Thanks stykthyn for your comments and suggestions.
I totally agree, I really have to use some power to hold the steering wheel and have to react quickly in order to keep the car inside the lane in straight line otherwise this thing would run out of control!!!

It almost seems and feels like tha camber somehow gets extremely negative when the tires roll on top or bellow the road crown and is when it gets really unstable . I asked the shop to do the front end alignment per Hotchkis suggested settings but I might have to go back and have them double check the specs.
Toe: 1/16" IN Total Toe
Camber: 1/2 Degree Negative
Caster: 2 Degrees Positive

I hope to see more comments and suggestions on how to find solution for this awful issue

Nick
 
Increasing the caster so that the top of the strut rod tilts backward as much as possible will reduce road wander and the tendency of the car to dart off in one direction or the other. Shoot for 3 ° to 3.5° caster. Try to get both sides aligned with the same amount of caster.
 
Are you running drag radials on the back? They'll make the car wander in a very disconcerting way.

How old are the front tires? The older they are, the more likely they are to wear in a cone-shaped fashion, and when they do, they tramline like crazy. Fresh tires can make a huge difference.

As good as negative camber is for handling, it also makes tramlining worse, because it encourages the tire to try to climb the wall of the rut it's in.

But the fundamental problem with these cars and tramlining is due to the scrub radius built into the front suspension. The contact patch of the tires is outboard of where the steering axis intersects the ground, which means the tires have a lot of leverage against the steering axis, and when one tire encounters a road irregularity, such as trying to climb the wall of a rut, it'll tug the steering around with it.

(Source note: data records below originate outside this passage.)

Lemma map_loop_cases fuel inp ret expectComma :
  (forall rest ret ec, (length rest < length inp)%nat -> settled rest -> map_ok ret -> loop_parses map_ok rest (map_loop fuel rest ret (length ret) ec)) ->
  (forall rest, (length rest < length inp)%nat -> parses well_typed (parser_error rest) rest (ParseJson fuel rest)) ->
  settled inp -> map_ok ret -> loop_parses map_ok inp (map_loop (S fuel) inp ret (length ret) expectComma).
Proof.
  intros Hloop Hval Hset Hret. cbn [map_loop]. destruct inp as [|byte rest]; [done|]. destruct (byte =? RBRACE).
  { destruct (trueThenThrow _) eqn:Et; cbn [mbind outcome_bind]; [|by destruct (_ && _) in Et; [injection Et as <-|]|by destruct (_ && _) in Et].
    split; [done|]. split; [by apply suffix_cons_r|cbn; lia]. }
  destruct (byte =? COMMA).
  { destruct expectComma; cbn [negb trueThenThrow mbind outcome_bind]; [|done].
    apply (parses_space map_ok _ rest (fun inp => map_loop fuel inp ret (length ret) false)); [by apply suffix_cons_r|cbn; lia|].
    intros inp Hs Hst. apply suffix_length in Hs. apply Hloop; [cbn; lia|done|done]. }
  destruct expectComma; cbn [trueThenThrow mbind outcome_bind]; [done|]. set (inp := byte :: rest) in *.
  pose proof (ParseJsonString_cases inp) as Hq. destruct (ParseJsonString inp) as [[name inp1]|e|]; cbn [mbind outcome_bind]; [|done|done].
  destruct Hq as (_ & Hs1 & Hl1). destruct Hret as [Hsort Hwt].
  destruct (decide (name ∈ ret.*1)) as [Hin|Hnew].
  { rewrite map_insert_old by done. by rewrite Nat.eqb_refl. }
  destruct (map_insert_new name AVoid ret Hsort Hnew) as (a & b & Eret & Eins & Hsorted). rewrite (proj2 (Nat.eqb_neq _ _)).
  2: { rewrite Eins, Eret, !length_app. cbn. lia. }
  cbn [trueThenThrow mbind outcome_bind].
  assert (Hsp : match SkipSpace inp1 with Ret inp2 => suffix inp2 inp1 | Throw e => e = JsonParserError | Undef => False end).
  { pose proof (SkipSpace_cases inp1) as Hc. destruct (SkipSpace inp1); tauto. }
  destruct (SkipSpace inp1) as [inp2| |]; cbn [mbind outcome_bind]; [|done|done]. apply suffix_length in Hsp as Hl2.
  pose proof (SkipExact_cases [COLON] inp2) as Hc. destruct (SkipExact [COLON] inp2) as [inp3| |]; cbn [mbind outcome_bind]; [|done|done].
  assert (Hs3 : suffix inp3 inp2) by (rewrite Hc; by apply suffix_app_r). apply suffix_length in Hs3 as Hl3.
  specialize (Hval inp3 ltac:(lia)). unfold parses in Hval.
  destruct (ParseJson fuel inp3) as [[value inp4]|e|]; cbn [catch_nothing mbind outcome_bind]; [|by destruct e; destruct Hval as [?|[? _]]|done].
  destruct Hval as (Hv & Hs4 & Hl4). destruct (map_insert_assign name value ret Hsort Hnew) as (a' & b' & Eret' & -> & Hsorted').
  apply (parses_space map_ok _ inp4 (fun inp => map_loop fuel inp (a' ++ (name, value) :: b') (S (length ret)) true)).
  - etrans; [exact Hs4|]. etrans; [exact Hs3|]. by etrans.
  - lia.
  - intros inp5 Hs5 Hst. apply suffix_length in Hs5. replace (S (length ret)) with (length (a' ++ (name, value) :: b')) by (rewrite Eret', !length_app; cbn; lia).
    apply Hloop; [lia|done|]. split; [done|]. rewrite Eret' in Hwt. apply Forall_app in Hwt as [Hwa Hwb]. apply Forall_app. split; [done|]. by constructor.
Qed.
(* ===== verification/ThreadPool.v ===== *)
(** * ThreadPool

    Sources: src/agent_engine/util/thread_pool.h and thread_pool.cc, with the
    condition variables of lock.h ([ProducerConsumerCond]) and workitem.h.

    The pool is shared by the worker threads it creates, which run
    [WorkerLoop], and by the threads of its users, the clients, which push
    items, stop it, wait for it and start it.  Every thread has a program
    point; [step] lets one thread go on to its next one.  A block under the
    lock [cond_] is one step, and so is each access to an atomic member
    outside of it, so the sequences of events of [run] are the interleavings of
    the code.

    A waiting thread does not move until it is notified: [signalConsumer] and
    [signalProducer] notify one waiting thread, the one the event names, the
    broadcasts notify all, and a thread may wake up spuriously.  What work
    items do (return or throw) and whether a thread can be created is up to
    the event, too.

    The fields of [Log] are no data of the program.  They record which items
    the queue accepted, which left it, and what was done with them, for the
    theorems to speak about. *)

From S2P Require Import Prelude CircularQueue.

(** A work item is an object; two are equal when they are the same object. *)
Definition WorkItem : Type := nat.

(** An exception: an object of the class std::exception, or of a derived one
    with its text.  Assigning it to a [std::exception] keeps the base only. *)
Inductive Exn := std_exception | derived_exception (what : string).

Definition slice (e : Exn) : Exn := std_exception.

Inductive STOP_TYPE :=
| STOP_THREAD_ONLY
| STOP_AND_CLEAR_QUEUE
| STOP_AFTER_QUEUE_EMPTY
| STOP_AND_CLEAR_QUEUE_IGNORE_EXCEPTION.

Inductive ERROR_TYPE :=
| ERROR_NONE
| ERROR_POOL_HAS_STOP
| ERROR_POOL_ITEM_IS_NULL
| ERROR_POOL_QUEUE_FULL.

#[export] Instance STOP_TYPE_eq_dec : EqDecision STOP_TYPE.
Proof. solve_decision. Defined.
(** One dependency more. *)
Lemma bind_one E w a x d y : bound E w -> modules_ w !! a = Some x -> modules_ w !! d = Some y ->
  bound ((a, d) :: E) (modify y (BeDepended a (Some x)) (modify x (bind_func d y) w)).
Proof.
  intros [Hm Hd Hb He] Ha Hy. set (w' := modify y _ _).
  assert (Hn : forall z m, heap w !! z = Some m -> exists m', heap w' !! z = Some m' /\ name_ m' = name_ m).
  { intros z m Hz. subst w'. rewrite !modify_heap, Hz. repeat case_decide; cbn; eauto. }
  assert (Hname : forall z m c, heap w !! z = Some m -> modules_ w !! c = Some z -> name_ m = c).
  { intros z m c Hz (m0 & E0 & <-)%Hm. congruence. }
  assert (Hplace : forall z m c z', heap w !! z = Some m -> modules_ w !! c = Some z' -> z <> z' -> name_ m <> c).
  { intros z m c z' Hz Hc Hne Hnm. assert (Hz' : modules_ w !! name_ m = Some z) by (apply Hm; eauto). congruence. }
  assert (Hh : forall z m', heap w' !! z = Some m' -> exists m, heap w !! z = Some m /\ name_ m' = name_ m /\
    depend_modules_ m' = (if decide (z = x) then <[d := Some y]> (depend_modules_ m) else depend_modules_ m) /\
    members_ m' = (if decide (z = x) then <[d := y]> (members_ m) else members_ m) /\
    be_depended_modules_ m' = (if decide (z = y) then <[a := Some x]> (be_depended_modules_ m) else be_depended_modules_ m)).
  { intros z m' Hz. subst w'. rewrite !modify_heap in Hz. destruct (heap w !! z) as [m|] eqn:E'; [|by repeat case_decide].
    assert (Hemp := emplace_pair (depend_modules_ m) d (Some y) _ _ (fun d' v => Hd z m d' v E')).
    exists m. split; [done|]. repeat case_decide; cbn in Hz; injection Hz as <-; split_and!; try done; apply Hemp; naive_solver. }
  change (modules_ w) with (modules_ w') in *. split.
  - intros a' z. rewrite Hm. split; intros (m & Hz & <-); [destruct (Hn z m Hz) as (m' & ? & <-); eauto|].
    destruct (Hh z m Hz) as (m' & ? & -> & _); eauto.
  - intros z m' d' v Hz. destruct (Hh z m' Hz) as (m & Hz0 & -> & -> & _). rewrite elem_of_cons. case_decide as Hzx.
    + subst z. rewrite (insert_pair _ d (Some y) _ _ (fun d' v => Hd x m d' v Hz0)) by naive_solver.
      pose proof (Hname x m a Hz0 Ha). naive_solver.
    + pose proof (Hplace z m a x Hz0 Ha Hzx). rewrite Hd by done. naive_solver.
  - intros z m' d' v Hz. destruct (Hh z m' Hz) as (m & Hz0 & -> & _ & -> & _). rewrite elem_of_cons. case_decide as Hzx.
    + subst z. rewrite (insert_pair _ d y _ (fun d' v => modules_ w' !! d' = Some v) (fun d' v => Hb x m d' v Hz0)) by naive_solver.
      pose proof (Hname x m a Hz0 Ha). naive_solver.
    + pose proof (Hplace z m a x Hz0 Ha Hzx). rewrite Hb by done. naive_solver.
  - intros z m' a' v Hz. destruct (Hh z m' Hz) as (m & Hz0 & -> & _ & _ & ->). rewrite elem_of_cons. case_decide as Hzy.
    + subst z. rewrite (insert_pair _ a (Some x) (fun a => (a, name_ m) ∈ E) _ (fun d' v => He y m d' v Hz0)) by naive_solver.
      pose proof (Hname y m d Hz0 Hy). naive_solver.
    + pose proof (Hplace z m d y Hz0 Hy Hzy). rewrite He by done. naive_solver.
Qed.

Lemma bound_ext E E' w : (forall p, p ∈ E <-> p ∈ E') -> bound E w -> bound E' w.
Proof. intros HE []. split; intros; rewrite <- ?HE; eauto. Qed.

(** What binding leaves alone. *)
Definition core (m : BaseModule) : string * list string * bool * bool := (name_ m, depends m, loaded_ m, manager_ m).

Definition kept (w w' : ModuleManager) : Prop :=
  modules_ w' = modules_ w /\ stopped_ w' = stopped_ w /\ log w' = log w /\ forall x, core <$> heap w' !! x = core <$> heap w !! x.

#[export] Instance kept_preorder : PreOrder kept.
Proof.
  split; [done|]. intros w1 w2 w3 (? & ? & ? & Hh) (? & ? & ? & Hh'). split_and!; congruence.
Qed.
Lemma worker_names : map_Forall (fun _ i => (i < 7)%nat) (short_opt2info_map_ (worker_parser OptionParser_new)) /\
  map_Forall (fun _ i => (i < 7)%nat) (long_opt2info_map_ (worker_parser OptionParser_new)).
Proof. split; apply (bool_decide_unpack _); vm_compute; exact I. Qed.

Lemma worker_infos_length : length (option_infos_ (worker_parser OptionParser_new)) = 7%nat.
Proof. vm_compute. reflexivity. Qed.

(** The values before the parse. *)
Lemma worker_defaults : let p := worker_parser OptionParser_new in
  int_opt_map_ p !! lit "threadNum" = None /\ int_opt_map_ p !! lit "ioThreadNum" = None /\ int_opt_map_ p !! lit "queueSize" = None /\
  int_opt_map_ p !! lit "port" = Some 0 /\ int_opt_map_ p !! lit "httpPort" = Some 0 /\
  str_opt_map_ p !! lit "logConf" = None /\ str_opt_map_ p !! lit "workDir" = None.
Proof. vm_compute. repeat split. Qed.

Lemma worker_parser_ok : options_ok (worker_parser OptionParser_new).
Proof.
  destruct worker_names as [Hs Hl]. pose proof worker_infos as Hi. pose proof worker_infos_length as Hlen.
  revert Hs Hl Hi Hlen. generalize (worker_parser OptionParser_new). intros p Hs Hl Hi Hlen. split.
  - intros a i Hf. apply lookup_lt_is_Some. rewrite Hlen. unfold find_info in Hf.
    destruct (short_opt2info_map_ p !! a) as [j|] eqn:E1; [injection Hf as <-; apply (Hs a j E1)|apply (Hl a i Hf)].
  - intros i info E. rewrite Forall_forall in Hi. apply (Hi info). by eapply list_elem_of_lookup_2.
Qed.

So: Have a look at the other inner tie rod end. Consider replacing your tires. Consider your caster and camber settings.
 
MFE92 I appreciate your ideas.
The tires are not that old. And I made a mistake at the beginning, I'm running BFGoodrich
g-Force Super Sport A/S
245-45-ZR17 95W
And not Firestone as I stated. The other inner tie rod has no play. Certainly I'm learning about that condition on fox body stangs.
I'll try to get new tires and review/update my aligning settings.

Thank you, Nick
 
I had a set of 245/45/17 tires all the way around on my '87 and seemed to have a wandering problem with it. I went to the next size smaller tire up front, a 235/45/17 and the wandering stopped. Possibly my front end set up did not like the wider 245 tire up front.
 
larrym1961, thank you for chipping in!!!
I would like to have same tire sizes on the four corners to be able to do rotation, but of course I will follow your suggestion as a last resort.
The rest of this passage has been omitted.